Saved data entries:
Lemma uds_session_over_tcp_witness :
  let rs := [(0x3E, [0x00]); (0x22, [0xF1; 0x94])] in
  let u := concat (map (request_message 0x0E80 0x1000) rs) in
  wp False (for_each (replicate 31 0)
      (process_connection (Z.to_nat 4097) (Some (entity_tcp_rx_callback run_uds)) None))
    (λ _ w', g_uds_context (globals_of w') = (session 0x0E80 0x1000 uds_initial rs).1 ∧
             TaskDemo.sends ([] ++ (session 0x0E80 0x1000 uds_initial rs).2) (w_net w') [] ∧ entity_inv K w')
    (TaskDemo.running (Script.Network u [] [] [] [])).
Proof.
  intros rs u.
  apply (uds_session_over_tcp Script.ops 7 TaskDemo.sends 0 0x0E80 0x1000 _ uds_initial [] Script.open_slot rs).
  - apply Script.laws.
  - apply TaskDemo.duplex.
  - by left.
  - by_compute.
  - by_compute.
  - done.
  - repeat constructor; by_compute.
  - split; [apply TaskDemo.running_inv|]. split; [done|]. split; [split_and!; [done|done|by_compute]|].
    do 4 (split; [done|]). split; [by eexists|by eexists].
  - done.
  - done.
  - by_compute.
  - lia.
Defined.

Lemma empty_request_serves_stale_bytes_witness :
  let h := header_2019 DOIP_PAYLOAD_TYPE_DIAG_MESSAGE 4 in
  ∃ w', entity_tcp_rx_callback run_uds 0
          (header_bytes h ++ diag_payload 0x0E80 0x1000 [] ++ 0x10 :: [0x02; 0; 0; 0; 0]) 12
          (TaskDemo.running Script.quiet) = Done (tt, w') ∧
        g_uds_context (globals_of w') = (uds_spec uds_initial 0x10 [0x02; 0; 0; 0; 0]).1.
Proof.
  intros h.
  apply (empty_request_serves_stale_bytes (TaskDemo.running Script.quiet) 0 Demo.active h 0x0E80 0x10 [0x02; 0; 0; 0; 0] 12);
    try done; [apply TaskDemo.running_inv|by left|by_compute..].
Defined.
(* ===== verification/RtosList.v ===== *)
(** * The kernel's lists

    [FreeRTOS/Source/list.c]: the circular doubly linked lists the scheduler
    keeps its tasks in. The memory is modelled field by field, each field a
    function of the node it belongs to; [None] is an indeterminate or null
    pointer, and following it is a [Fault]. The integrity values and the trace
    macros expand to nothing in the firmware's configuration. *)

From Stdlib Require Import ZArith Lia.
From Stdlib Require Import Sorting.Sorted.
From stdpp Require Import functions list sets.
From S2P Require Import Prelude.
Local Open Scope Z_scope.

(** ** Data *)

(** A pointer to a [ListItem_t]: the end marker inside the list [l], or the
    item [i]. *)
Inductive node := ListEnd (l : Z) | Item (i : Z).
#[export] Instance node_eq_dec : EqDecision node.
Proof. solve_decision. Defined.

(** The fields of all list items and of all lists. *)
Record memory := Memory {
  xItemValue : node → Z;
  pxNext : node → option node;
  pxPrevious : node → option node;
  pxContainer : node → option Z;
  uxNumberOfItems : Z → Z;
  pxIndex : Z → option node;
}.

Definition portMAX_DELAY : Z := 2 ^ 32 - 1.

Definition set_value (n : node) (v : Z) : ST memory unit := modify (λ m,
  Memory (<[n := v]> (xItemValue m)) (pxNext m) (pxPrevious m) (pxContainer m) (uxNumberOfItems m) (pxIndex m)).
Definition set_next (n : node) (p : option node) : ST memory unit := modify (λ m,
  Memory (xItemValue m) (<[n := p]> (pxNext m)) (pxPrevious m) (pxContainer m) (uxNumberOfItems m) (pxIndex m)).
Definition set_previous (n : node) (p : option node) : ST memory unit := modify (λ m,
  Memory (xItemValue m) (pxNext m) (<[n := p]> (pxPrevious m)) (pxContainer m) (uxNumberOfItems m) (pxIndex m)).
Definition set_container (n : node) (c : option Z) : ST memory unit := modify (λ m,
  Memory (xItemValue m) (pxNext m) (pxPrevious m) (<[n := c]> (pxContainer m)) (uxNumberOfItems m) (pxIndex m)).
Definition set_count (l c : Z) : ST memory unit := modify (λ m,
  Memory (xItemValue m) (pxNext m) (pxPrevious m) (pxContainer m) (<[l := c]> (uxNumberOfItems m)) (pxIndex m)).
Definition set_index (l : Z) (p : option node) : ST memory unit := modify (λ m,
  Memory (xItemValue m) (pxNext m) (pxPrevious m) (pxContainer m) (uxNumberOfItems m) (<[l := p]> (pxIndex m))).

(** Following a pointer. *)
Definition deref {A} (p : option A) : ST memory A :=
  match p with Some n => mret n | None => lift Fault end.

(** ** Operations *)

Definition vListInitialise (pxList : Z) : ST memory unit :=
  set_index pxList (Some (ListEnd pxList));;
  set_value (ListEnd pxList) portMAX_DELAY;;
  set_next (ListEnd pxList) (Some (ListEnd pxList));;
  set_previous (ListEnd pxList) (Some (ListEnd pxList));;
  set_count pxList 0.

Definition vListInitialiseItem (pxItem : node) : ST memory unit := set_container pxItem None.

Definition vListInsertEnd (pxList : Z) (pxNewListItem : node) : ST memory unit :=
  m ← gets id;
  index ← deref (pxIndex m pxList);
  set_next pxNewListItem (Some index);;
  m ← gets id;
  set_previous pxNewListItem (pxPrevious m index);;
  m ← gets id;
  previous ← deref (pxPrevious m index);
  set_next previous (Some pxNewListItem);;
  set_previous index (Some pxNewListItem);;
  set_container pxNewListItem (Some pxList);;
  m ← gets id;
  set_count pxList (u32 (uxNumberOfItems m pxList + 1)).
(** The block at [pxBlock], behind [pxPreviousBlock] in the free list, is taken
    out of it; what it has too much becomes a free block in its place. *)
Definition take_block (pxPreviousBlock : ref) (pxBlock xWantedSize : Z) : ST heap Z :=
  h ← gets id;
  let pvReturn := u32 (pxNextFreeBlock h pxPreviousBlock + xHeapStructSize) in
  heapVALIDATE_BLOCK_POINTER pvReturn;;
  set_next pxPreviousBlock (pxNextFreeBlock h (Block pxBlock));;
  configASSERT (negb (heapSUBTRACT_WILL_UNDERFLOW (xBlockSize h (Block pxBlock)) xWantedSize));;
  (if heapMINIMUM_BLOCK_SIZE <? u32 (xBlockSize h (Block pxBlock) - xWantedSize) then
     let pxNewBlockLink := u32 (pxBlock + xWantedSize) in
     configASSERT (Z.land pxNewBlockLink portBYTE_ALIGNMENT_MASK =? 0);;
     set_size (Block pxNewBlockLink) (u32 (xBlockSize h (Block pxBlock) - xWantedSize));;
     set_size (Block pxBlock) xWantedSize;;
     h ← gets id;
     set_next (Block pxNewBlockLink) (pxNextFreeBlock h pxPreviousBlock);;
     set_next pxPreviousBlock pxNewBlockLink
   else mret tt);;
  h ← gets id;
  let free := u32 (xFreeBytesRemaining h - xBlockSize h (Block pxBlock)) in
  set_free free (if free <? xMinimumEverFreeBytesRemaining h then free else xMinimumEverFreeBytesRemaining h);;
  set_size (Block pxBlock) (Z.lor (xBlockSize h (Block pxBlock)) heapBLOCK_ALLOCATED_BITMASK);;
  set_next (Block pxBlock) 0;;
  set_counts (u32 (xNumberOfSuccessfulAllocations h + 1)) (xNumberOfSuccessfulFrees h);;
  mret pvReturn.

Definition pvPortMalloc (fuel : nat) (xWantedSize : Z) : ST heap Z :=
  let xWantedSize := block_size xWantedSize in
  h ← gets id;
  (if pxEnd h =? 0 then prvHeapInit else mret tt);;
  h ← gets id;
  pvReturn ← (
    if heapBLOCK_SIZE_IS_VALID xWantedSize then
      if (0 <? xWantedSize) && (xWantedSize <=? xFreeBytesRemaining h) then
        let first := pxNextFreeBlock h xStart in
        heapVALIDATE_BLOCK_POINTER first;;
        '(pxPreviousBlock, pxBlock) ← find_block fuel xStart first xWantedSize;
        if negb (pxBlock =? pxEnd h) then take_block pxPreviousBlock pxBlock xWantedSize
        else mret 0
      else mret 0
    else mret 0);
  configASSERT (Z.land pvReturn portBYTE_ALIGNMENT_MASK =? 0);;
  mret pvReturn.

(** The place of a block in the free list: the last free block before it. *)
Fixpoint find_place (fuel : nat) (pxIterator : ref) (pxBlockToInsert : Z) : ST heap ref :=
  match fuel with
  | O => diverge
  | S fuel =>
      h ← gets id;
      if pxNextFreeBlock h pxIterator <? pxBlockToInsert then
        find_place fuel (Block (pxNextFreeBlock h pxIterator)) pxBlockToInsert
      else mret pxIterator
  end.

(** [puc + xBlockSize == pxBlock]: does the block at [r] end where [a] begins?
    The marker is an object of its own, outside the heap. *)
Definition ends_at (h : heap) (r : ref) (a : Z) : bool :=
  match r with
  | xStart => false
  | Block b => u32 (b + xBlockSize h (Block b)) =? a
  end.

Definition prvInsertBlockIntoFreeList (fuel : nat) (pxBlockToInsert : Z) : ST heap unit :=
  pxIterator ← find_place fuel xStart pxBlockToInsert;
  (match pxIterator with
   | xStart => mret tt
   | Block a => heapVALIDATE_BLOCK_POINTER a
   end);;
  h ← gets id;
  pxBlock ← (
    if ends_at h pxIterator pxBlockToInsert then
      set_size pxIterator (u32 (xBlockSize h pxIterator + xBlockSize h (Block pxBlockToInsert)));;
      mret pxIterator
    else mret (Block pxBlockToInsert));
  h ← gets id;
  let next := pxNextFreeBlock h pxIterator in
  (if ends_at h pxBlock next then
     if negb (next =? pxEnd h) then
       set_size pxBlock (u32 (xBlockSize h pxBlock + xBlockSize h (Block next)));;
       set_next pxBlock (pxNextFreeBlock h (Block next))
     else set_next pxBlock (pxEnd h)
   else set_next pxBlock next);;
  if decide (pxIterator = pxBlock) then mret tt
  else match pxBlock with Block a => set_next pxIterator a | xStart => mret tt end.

PROBLEM REQUIREMENTS: Pick each line holding "quiet" out of the entries above and return it.

RESPONSE FOR THIS EXERCISE:
          (TaskDemo.running Script.quiet) = Done (tt, w') ∧
  apply (empty_request_serves_stale_bytes (TaskDemo.running Script.quiet) 0 Demo.active h 0x0E80 0x10 [0x02; 0; 0; 0; 0] 12);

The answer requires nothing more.